Katie Hemmer, airport director, said the triennial exercise is required for the airport to meet certain stands and obligations. The exercise will begin at about 6 p.m. Monday, Aug. 15.
“It is a requirement of our Part 139 certification,” she said. “That is what certifies us underneath the FAA (Federal Aviation Administration) to have commercial aircraft.”
Motorists might see emergency personnel in the area of the Jamestown Regional Airport and should take alternate routes if possible.
Hemmer also said it is good to make sure all agencies have practiced responding to an emergency mass-casualty event. If there are issues with communication and logistics, those problems can be addressed during or after the exercise so they don’t have to be addressed during a real event, she said.
Although each agency’s supervisor knows what type of event first responders will respond to, Andrew Berkey, emergency medical services operations manager for Jamestown Area Ambulance, said he doesn’t want the responders to know what kind of event they are responding to other than it is a mass-casualty event.
“We don’t want to ruin the exercise,” he said. “We get better if we don’t know what we are going into.”
The mass-casualty event is meant to stress the resources of each agency, Berkey said. He said the triennial exercise teaches Jamestown Area Ambulance staff how to communicate and work with other agencies so everyone can help save lives and protect property.
“Anytime we have all these agencies involved, communication is No. 1, so these are vital,” he said.
Berkey said a mass-casualty event is anytime the demand outweighs the resources of each agency.
“For example, our Jamestown Area Ambulance staffs three to four ambulances a day, and in the best-case scenario, I can get two patients in one ambulance,” he said. “So if I got 10 patients, that exceeds my resource ability, and we are now dealing with a mass casualty, so now you have to triage. You have to treat the priority … people first before rendering care to people who are less (injured). It is a very different mindset than what we are used to working in, which is exactly why we have to train for that.”
Reuther said each agency always learns something new during the exercise, which is important to do because the agencies learn what resources they have. He said each agency and personnel have a role when responding to a mass-casualty situation.
“The other thing is that just not one agency can handle an event of this type by themselves,” he said. “You have to have security, you need to have fire and rescue. You have to have the (American) Red Cross. … When you have enough agencies that can work together, hopefully, we have a better outcome.”
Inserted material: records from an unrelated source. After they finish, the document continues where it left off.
(** * Lacuna review widget: redaction, undo and edit reconciliation

    A shallow embedding of [flask_app/static/app.js].  The page is a record
    holding the span elements the script created (by address, so that the
    undo stack and the container alias the same element, as the script's
    object references do), the child nodes of the editable container, the
    undo stack and the other surfaces the script reads and writes.  Every
    handler of the script is a function on that record; a user session is a
    list of events folded over it. *)

From Stdlib Require Import NArith ZArith.
From stdpp Require Import base list strings sorting.
(** One semaphore call of thread [th] inside operation [op]; [None] when
    the thread has to wait in [xSemaphoreTake], or is inside [Lock()] or
    [UnLock()] and so cannot begin another operation.  The lock keeps no
    record of who holds what: [RUnlock()] and [UnLock()] give whether or
    not the caller holds a lock, and [Lock()] takes the mutex whenever it
    is free. *)
Definition step_thread (op : Op) (s : State) (th : Thread) : option (State → State) :=
  let set_sem n (s : State) := mkState n (mutex s) (threads s) in
  let set_mutex n (s : State) := mkState (sem s) n (threads s) in
  match op, wphase th with
  (* RLock: xSemaphoreTake(sem) *)
  | OpRLock, (NotWriter | Writer) =>
      if decide (0 < sem s)%nat then Some (set_sem (pred (sem s))) else None
  (* RUnlock: xSemaphoreGive(sem) *)
  | OpRUnlock, (NotWriter | Writer) => Some (set_sem (give MAX_READERS (sem s)))
  (* Lock: xSemaphoreTake(mutex), then the loop of xSemaphoreTake(sem) *)
  | OpLock, (NotWriter | Writer) =>
      if decide (0 < mutex s)%nat then Some (set_mutex (pred (mutex s))) else None
  | OpLock, LockLoop count =>
      if decide (0 < sem s)%nat then Some (set_sem (pred (sem s))) else None
  (* UnLock: the loop of xSemaphoreGive(sem), then xSemaphoreGive(mutex) *)
  | OpUnLock, (NotWriter | Writer) => Some (set_sem (give MAX_READERS (sem s)))
  | OpUnLock, UnlockLoop count =>
      if decide (count < MAX_READERS)%nat then Some (set_sem (give MAX_READERS (sem s)))
      else Some (set_mutex (give 1 (mutex s)))
  | _, _ => None
  end.

(** The thread's own record after that call. *)
Definition next_thread (op : Op) (th : Thread) : Thread :=
  match op, wphase th with
  | OpRLock, _ => mkThread (S (rheld th)) (wphase th)
  | OpRUnlock, _ => mkThread (pred (rheld th)) (wphase th)
  | OpLock, (NotWriter | Writer) => mkThread (rheld th) (LockLoop 0)
  | OpLock, LockLoop count =>
      mkThread (rheld th) (if decide (S count < MAX_READERS)%nat then LockLoop (S count) else Writer)
  | OpUnLock, (NotWriter | Writer) => mkThread (rheld th) (UnlockLoop 1)
  | OpUnLock, UnlockLoop count =>
      mkThread (rheld th) (if decide (count < MAX_READERS)%nat then UnlockLoop (S count) else NotWriter)
  | _, _ => th
  end.

(** Thread [t] is scheduled for one call of [op]; a thread that waits, is
    inside another operation, or does not exist, leaves the state as it
    is. *)
Definition exec (t : nat) (op : Op) (s : State) : State :=
  match threads s !! t with
  | None => s
  | Some th =>
      match step_thread op s th with
      | None => s
      | Some f =>
          let s := f s in
          mkState (sem s) (mutex s) (<[t := next_thread op th]> (threads s))
      end
  end.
In the past, the Jamestown Fire Department has learned to take a little more time and make sure all victims are accounted for and how to improve their communications, he said. He said it gives the department personnel a chance to go into a unified command where someone from each agency works at a command center for the mass-casualty event instead of having just one incident commander.
“It’s a way that you can request resources,” he said. “It’s a way that you can work with one another from each agency saying we’re doing this at this time but we are right there together in that, I don’t want to say a room, but wherever the incident command post can be set up at.”
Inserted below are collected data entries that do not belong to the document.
(** * Verification of the wega-catalog-api enrichment crawler

    A shallow embedding of the crawler's core (package [client], [scraper],
    [repository] and [model] of the Go sources) together with the properties
    the specification states about it.

    Conventions of the embedding:
    - a Go [string] is a byte string, modelled as [string] (a list of
      [ascii] bytes); the functions of Go's [strings] package are modelled on
      bytes, which agrees with Go on ASCII text (case mapping and white space
      of non-ASCII runes are outside the model);
    - a Go [int] is modelled as [Z], the counters of the progress tracker
      with their 64-bit wrap-around; a [time.Duration] is a number of
      nanoseconds and a [float64] literal a primitive float;
    - a Go [(T, error)] result is modelled as [result T];
    - collaborators reached over the network or the database (the LLM
      provider, the advisor endpoint, the stores) are explicit parameters or
      explicit state. *)

From stdpp Require Import base option list gmap.
From Stdlib Require Import ZArith QArith List String Ascii Bool Lia Floats DecimalString.
Import ListNotations.
Set Warnings "-inexact-float".
Arguments String.append : simpl nomatch.
Local Open Scope string_scope.
Local Open Scope Z_scope.

(** ** Results of fallible calls *)

Inductive result (A : Type) : Type :=
| Ok (a : A)
| Err (msg : string).
Arguments Ok {A} a.
Arguments Err {A} msg.

(** ** Go's [strings] package on byte strings *)

Module GoStrings.

(** [len(s)]: the number of bytes. *)
Definition len (s : string) : Z := Z.of_nat (String.length s).

Definition lower_byte (c : ascii) : ascii :=
  let n := nat_of_ascii c in
  if (Nat.leb 65 n && Nat.leb n 90)%bool then ascii_of_nat (n + 32) else c.

(** [strings.ToLower] on ASCII text. *)
Fixpoint ToLower (s : string) : string :=
  match s with
  | EmptyString => EmptyString
  | String c r => String (lower_byte c) (ToLower r)
  end.

(** [strings.HasPrefix(s, p)]. *)
Definition HasPrefix (s p : string) : bool := String.prefix p s.

(** [strings.Contains(s, sub)]: [sub] occurs in [s] at some offset. *)
Fixpoint Contains (s sub : string) : bool :=
  match s with
  | EmptyString => String.prefix sub EmptyString
  | String _ r => String.prefix sub s || Contains r sub
  end.

(** The ASCII white space of [unicode.IsSpace]: tab, line feed, vertical tab,
    form feed, carriage return and space. *)
Definition isSpace (c : ascii) : bool :=
  let n := nat_of_ascii c in
  (Nat.leb 9 n && Nat.leb n 13)%bool || Nat.eqb n 32.

(** [strings.Fields]: the maximal runs of non-space bytes, in order. [cur]
    is the run being read. *)
Fixpoint fields_from (cur : string) (s : string) : list string :=
  match s with
  | EmptyString => if String.eqb cur EmptyString then [] else [cur]
  | String c r =>
      if isSpace c
      then (if String.eqb cur EmptyString then fields_from EmptyString r
            else cur :: fields_from EmptyString r)
      else fields_from (cur ++ String c EmptyString) r
  end.

Definition Fields (s : string) : list string := fields_from EmptyString s.

(** [strings.TrimSpace]: leading and trailing white space removed. *)
Fixpoint trimLeft (s : string) : string :=
  match s with
  | EmptyString => EmptyString
  | String c r => if isSpace c then trimLeft r else s
  end.

Fixpoint trimRight (s : string) : string :=
  match s with
  | EmptyString => EmptyString
  | String c r =>
      let r' := trimRight r in
      if isSpace c && String.eqb r' EmptyString then EmptyString else String c r'
  end.

Definition TrimSpace (s : string) : string := trimRight (trimLeft s).

(** [strings.Join(elems, sep)]. *)
Definition Join (elems : list string) (sep : string) : string :=
  String.concat sep elems.

(** [fmt.Sprintf("%d", n)]. *)
Definition itoa (n : Z) : string := NilZero.string_of_int (Z.to_int n).

(** Occurrence of [sub] inside [s], as a proposition. *)
Definition occurs_in (sub s : string) : Prop :=
  exists pre post : string, s = pre ++ sub ++ post.

(** *** Facts about the string functions *)

Lemma append_assoc (a b c : string) : (a ++ b) ++ c = a ++ (b ++ c).
Proof. induction a as [|x a IH]; simpl; [reflexivity | now rewrite IH]. Qed.

Lemma append_nil_r (a : string) : a ++ EmptyString = a.
Proof. induction a as [|x a IH]; simpl; [reflexivity | now rewrite IH]. Qed.

Lemma prefix_true_iff (p s : string) :
  String.prefix p s = true <-> exists post, s = p ++ post.
Proof.
  revert s. induction p as [|x p IH]; intros s.
  - destruct s; simpl; split; eauto.
  - destruct s as [|y s]; simpl.
    + split; [discriminate | intros (post & H); discriminate].
    + destruct (Ascii.ascii_dec x y) as [->|Hne].
      * rewrite IH. split; intros (post & H); exists post; [now subst | now inversion H].
      * split; [discriminate | intros (post & H); inversion H; congruence].
Qed.

Lemma Contains_true_iff (s sub : string) :
  Contains s sub = true <-> occurs_in sub s.
Proof.
  unfold occurs_in. induction s as [|c s IH].
  - change (Contains EmptyString sub) with (String.prefix sub EmptyString).
    rewrite prefix_true_iff. split.
    + intros (post & H). exists EmptyString, post. exact H.
    + intros (pre & post & H). destruct pre; simpl in H.
      * exists post. exact H.
      * discriminate.
  - change (Contains (String c s) sub)
      with (String.prefix sub (String c s) || Contains s sub).
    rewrite orb_true_iff, IH, prefix_true_iff. split.
    + intros [(post & H)|(pre & post & H)].
      * exists EmptyString, post. exact H.
      * exists (String c pre), post. simpl. now rewrite H.
    + intros (pre & post & H). destruct pre as [|x pre]; simpl in H.
      * left. exists post. exact H.
      * right. inversion H. exists pre, post. reflexivity.
Qed.

Lemma occurs_in_refl (s : string) : occurs_in s s.
Proof. exists EmptyString, EmptyString. simpl. now rewrite append_nil_r. Qed.

Lemma occurs_in_app_l (sub a b : string) : occurs_in sub a -> occurs_in sub (a ++ b).
Proof.
  intros (pre & post & ->). exists pre, (post ++ b).
  now rewrite !append_assoc.
Qed.

Lemma occurs_in_app_r (sub a b : string) : occurs_in sub b -> occurs_in sub (a ++ b).
Proof.
  intros (pre & post & ->). exists (a ++ pre), post.
  now rewrite !append_assoc.
Qed.

(** Every element of a joined list occurs in the result. *)
Lemma Join_occurs (elems : list string) (sep x : string) :
  In x elems -> occurs_in x (Join elems sep).
Proof.
  unfold Join. induction elems as [|a l IH]; [intros []|].
  intros [->|Hin].
  - destruct l; simpl; [apply occurs_in_refl | apply occurs_in_app_l, occurs_in_refl].
  - destruct l as [|b l]; [destruct Hin|].
    change (concat sep (a :: b :: l)) with (a ++ sep ++ concat sep (b :: l)).
    apply occurs_in_app_r, occurs_in_app_r, IH, Hin.
Qed.

End GoStrings.
Import GoStrings.

(** ** internal/scraper/smart_matcher.go *)

Module SmartMatcher.

Record CatalogVehicleType := {
  ID : string;
  Name : string;
  BrandID : string;
  ModelID : string;
  FullPath : string
}.

Record SmartMatchResult := {
  VehicleType : CatalogVehicleType;
  Confidence : float;
  MatchMethod : string;
  MotulBrand : string;
  MotulModel : string
}.

(** What [FindMatch] reaches through the matcher: the two resolution steps
    (cache, catalog and LLM behind them), the catalog's type list and the
    LLM's single-match call. *)
Record Matcher := {
  matchBrand : string -> result string;
  matchModel : string -> string -> result string;
  GetVehicleTypes : string -> string -> list CatalogVehicleType;
  NormalizeVehicle : string -> list string -> result string
}.

(** [isCommonWord]: membership in the table of filler words. *)
Definition common : list string :=
  ["de"; "do"; "da"; "o"; "a"; "e"; "em"; "com"; "para"; "cv"; "hp"; "v"].

Definition isCommonWord (word : string) : bool :=
  existsb (String.eqb word) common.

(** The loop of [containsAllParts]: the number of significant parts of the
    source found in the lowercased target. *)
Fixpoint countMatches (targetLower : string) (parts : list string) (matches : Z) : Z :=
  match parts with
  | [] => matches
  | part :: rest =>
      if (len part <? 2) || isCommonWord part
      then countMatches targetLower rest matches
      else if Contains targetLower part
           then countMatches targetLower rest (matches + 1)
           else countMatches targetLower rest matches
  end.

Definition containsAllParts (target source : string) : bool :=
  let sourceLower := ToLower source in
  let targetLower := ToLower target in
  let parts := Fields sourceLower in
  2 <=? countMatches targetLower parts 0.

Definition mkResult (vt : CatalogVehicleType) (c : float) (method brand model : string)
  : SmartMatchResult :=
  {| VehicleType := vt; Confidence := c; MatchMethod := method;
     MotulBrand := brand; MotulModel := model |}.

(** Step 5 of [FindMatch]: the loop over the candidate types. [first] is
    [types[0]], which is what the loop body returns. *)
Fixpoint exactLoop (first : CatalogVehicleType) (types : list CatalogVehicleType)
    (wegaDescription motulBrand motulModel : string) : option SmartMatchResult :=
  match types with
  | [] => None
  | vt :: rest =>
      if containsAllParts (Name vt) wegaDescription
      then Some (mkResult first 0.95%float "exact" motulBrand motulModel)
      else exactLoop first rest wegaDescription motulBrand motulModel
  end.

(** The last loop of [FindMatch]: the type the LLM named. *)
Fixpoint namedLoop (types : list CatalogVehicleType) (matchedName motulBrand motulModel : string)
  : option SmartMatchResult :=
  match types with
  | [] => None
  | vt :: rest =>
      if String.eqb (Name vt) matchedName
      then Some (mkResult vt 0.85%float "llm" motulBrand motulModel)
      else namedLoop rest matchedName motulBrand motulModel
  end.

Definition FindMatch (m : Matcher) (wegaBrand wegaModel wegaDescription : string) (year : Z)
  : result SmartMatchResult :=
  match matchBrand m wegaBrand with
  | Err e => Err ("brand not found: " ++ e)
  | Ok motulBrand =>
  match matchModel m motulBrand wegaModel with
  | Err e => Err ("model not found: " ++ e)
  | Ok motulModel =>
  let types := GetVehicleTypes m motulBrand motulModel in
  match types with
  | [] => Err ("no vehicle types found for " ++ motulBrand ++ " " ++ motulModel)
  | [only] => Ok (mkResult only 1.0%float "single" motulBrand motulModel)
  | first :: _ =>
  match exactLoop first types wegaDescription motulBrand motulModel with
  | Some r => Ok r
  | None =>
  let typeNames := map Name types in
  let fullDescription := wegaBrand ++ " " ++ wegaModel ++ " " ++ wegaDescription in
  let fullDescription :=
    if 0 <? year then fullDescription ++ " (" ++ itoa year ++ ")" else fullDescription in
  match NormalizeVehicle m fullDescription typeNames with
  | Err _ => Ok (mkResult first 0.5%float "fallback" motulBrand motulModel)
  | Ok matchedName =>
  match namedLoop types matchedName motulBrand motulModel with
  | Some r => Ok r
  | None => Ok (mkResult first 0.5%float "fallback" motulBrand motulModel)
  end end end end end end.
He said working with other agencies in the incident command post makes everything during the response flow much easier.
Reuther said firefighters might have to make phone calls and take a truck to provide a path of rescue during the exercise. He said other agencies will come and help if a fire needs to be extinguished during the exercise.
“Otherwise it's to rescue and assist EMS (emergency medical services) with triage,” he said.
He said the agencies later discuss how the training went and what improvements can be made.
“You always learn something from these even though someone like me has been around for 32 years,” he said.
Reuther said the triennial training is important because each agency does not have the same personnel every three years.
“We’ve got a lot of young providers who have never had to do anything like this thankfully, so (we are) getting them in a training environment where they get the opportunity to learn how to take command of an officer position and execute it in a training scenario,” Berkey said.
Berkey said Ringdahl EMS, the parent company of Jamestown Area Ambulance, has done active-shooter training in Tower City, North Dakota, and will do one next week in Casselton, North Dakota. He said Jamestown Area Ambulance personnel try to train in any scenarios where they are invited.
“Even just car accidents where there are four or five vehicles and you got 10 patients, those are situations where you need to be at your best,” he said.
Hemmer said volunteers will have notecards that describe the "injuries" they will then act out during Monday's exercise.
Other agencies that will be involved include the Stutsman County Communications Center, Jamestown Police Department, American Red Cross and Jamestown Regional Medical Center. Entities that may have roles include the North Dakota Highway Patrol, Stutsman County Sheriff’s Office, Jamestown Rural Fire Department and Central Valley Health District. The airline and Transportation Security Administration can also participate in the exercise.